Work to be completed => Lines with the word "dispatch": copy all of them from the entries below.
Supplied entries below:
(** A non-empty index-augmented dispatch within the index range is one
    launch of a device lambda that, at every index, is the lambda of the
    plain dispatch for the closure over that index. *)
Lemma gpu_kernel_with_index_unfold (sched : Schedule) (it : TensorIterator)
    (f : func_t) (s : State) :
  well_formed it = true -> can_use_32bit_indexing it = true ->
  ntensors it = arity f -> forallb op_is_cuda (operands it) = true ->
  gpu_kernel_with_index sched it f s
              = (if is_trivial_1d it then
                   if needs_dynamic_casting it then
                     legacy.launch_kernel sched launch_size_1d 1 (numel it)
                       (fun idx =>
                          lambda_1d_cast (bind_index f idx)
                            (map (data_ptr it) (seq 0 (arity f)))
                            (map (fun i => to_int32 (nth i (get_inner_strides it) 0))
                                 (seq 0 (arity f)))
                            (dtypes it) idx)
                   else
                     legacy.launch_kernel sched launch_size_1d 1 (numel it)
                       (fun idx =>
                          lambda_1d (bind_index f idx)
                            (map (data_ptr it) (seq 0 (arity f)))
                            (map (fun i => to_int32 (nth i (get_inner_strides it) 0))
                                 (seq 0 (arity f)))
                            idx)
                 else
                   if needs_dynamic_casting it then
                     legacy.launch_kernel sched launch_size_nd launch_bound2 (numel it)
                       (fun idx =>
                          lambda_nd_cast (bind_index f idx)
                            (map (data_ptr it) (seq 0 (arity f))) (dtypes it)
                            (mkOffsetCalculator (map to_uint32 (shape it))
                               (map (fun d => map (fun i => to_uint32 (nth d (strides it i) 0))
                                                  (seq 0 (arity f)))
                                    (seq 0 (ndim it))))
                            idx)
                   else
                     legacy.launch_kernel sched launch_size_nd launch_bound2 (numel it)
                       (fun idx =>
                          lambda_nd (bind_index f idx)
                            (map (data_ptr it) (seq 0 (arity f)))
                            (mkOffsetCalculator (map to_uint32 (shape it))
                               (map (fun d => map (fun i => to_uint32 (nth d (strides it i) 0))
                                                  (seq 0 (arity f)))
                                    (seq 0 (ndim it))))
                            idx)) s.
Proof.
  intros Hwf Hfit Hn Hcuda.
  unfold gpu_kernel_with_index, bind at 1. rewrite assert_all_cuda_run, Hcuda.
    pose proof (numel_pos it Hwf).
    destruct (Z.eqb_spec (numel it) 0); [lia|].
    rewrite Hfit. unfold bind at 1, assert at 1.
    unfold gpu_kernel_with_index_impl. rewrite Hn, Nat.eqb_refl.
    unfold bind at 1, assert at 1.
    rewrite (dtypes_array it (arity f) Hn).
    destruct (is_trivial_1d it).
    - destruct (needs_dynamic_casting it).
      + unfold legacy.launch_kernel, bind.
        destruct (assert ((0 <=? numel it) && (numel it <=? INT32_MAX)) s) as [[[]|] s1];
          [|reflexivity].
        destruct (numel it =? 0); [reflexivity|].
        unfold run_grid, bind. destruct (enqueue _ s1) as [[[]|] s2]; [|reflexivity].
        apply for_each_ext. intros bt s3 _. rewrite !legacy_kernel_owned.
        apply for_each_ext. intros idx s4 _.
        unfold lambda_1d_cast, bind. rewrite invoke_with_index_cast_bind. reflexivity.
      + unfold legacy.launch_kernel, bind.
        destruct (assert ((0 <=? numel it) && (numel it <=? INT32_MAX)) s) as [[[]|] s1];
          [|reflexivity].
        destruct (numel it =? 0); [reflexivity|].
        unfold run_grid, bind. destruct (enqueue _ s1) as [[[]|] s2]; [|reflexivity].
        apply for_each_ext. intros bt s3 _. rewrite !legacy_kernel_owned.
        apply for_each_ext. intros idx s4 _.
        unfold lambda_1d, bind. rewrite invoke_with_index_bind. reflexivity.
    - rewrite (bind_Some _ _ _ _ _ (make_offset_calculator_run it (arity f) s Hn)).
      destruct (needs_dynamic_casting it).
      + unfold legacy.launch_kernel, bind.
        destruct (assert ((0 <=? numel it) && (numel it <=? INT32_MAX)) s) as [[[]|] s1];
          [|reflexivity].
        destruct (numel it =? 0); [reflexivity|].
        unfold run_grid, bind. destruct (enqueue _ s1) as [[[]|] s2]; [|reflexivity].
        apply for_each_ext. intros bt s3 _. rewrite !legacy_kernel_owned.
        apply for_each_ext. intros idx s4 _.
        unfold lambda_nd_cast, bind. rewrite invoke_with_index_cast_bind.
        rewrite length_map, length_seq. reflexivity.
      + unfold legacy.launch_kernel, bind.
        destruct (assert ((0 <=? numel it) && (numel it <=? INT32_MAX)) s) as [[[]|] s1];
          [|reflexivity].
        destruct (numel it =? 0); [reflexivity|].
        unfold run_grid, bind. destruct (enqueue _ s1) as [[[]|] s2]; [|reflexivity].
        apply for_each_ext. intros bt s3 _. rewrite !legacy_kernel_owned.
        apply for_each_ext. intros idx s4 _.
        unfold lambda_nd, bind. rewrite invoke_with_index_bind.
        rewrite length_map, length_seq. reflexivity.
Qed.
End of Supplied entries.
Exercise solution =>
(** A non-empty index-augmented dispatch within the index range is one
    plain dispatch for the closure over that index. *)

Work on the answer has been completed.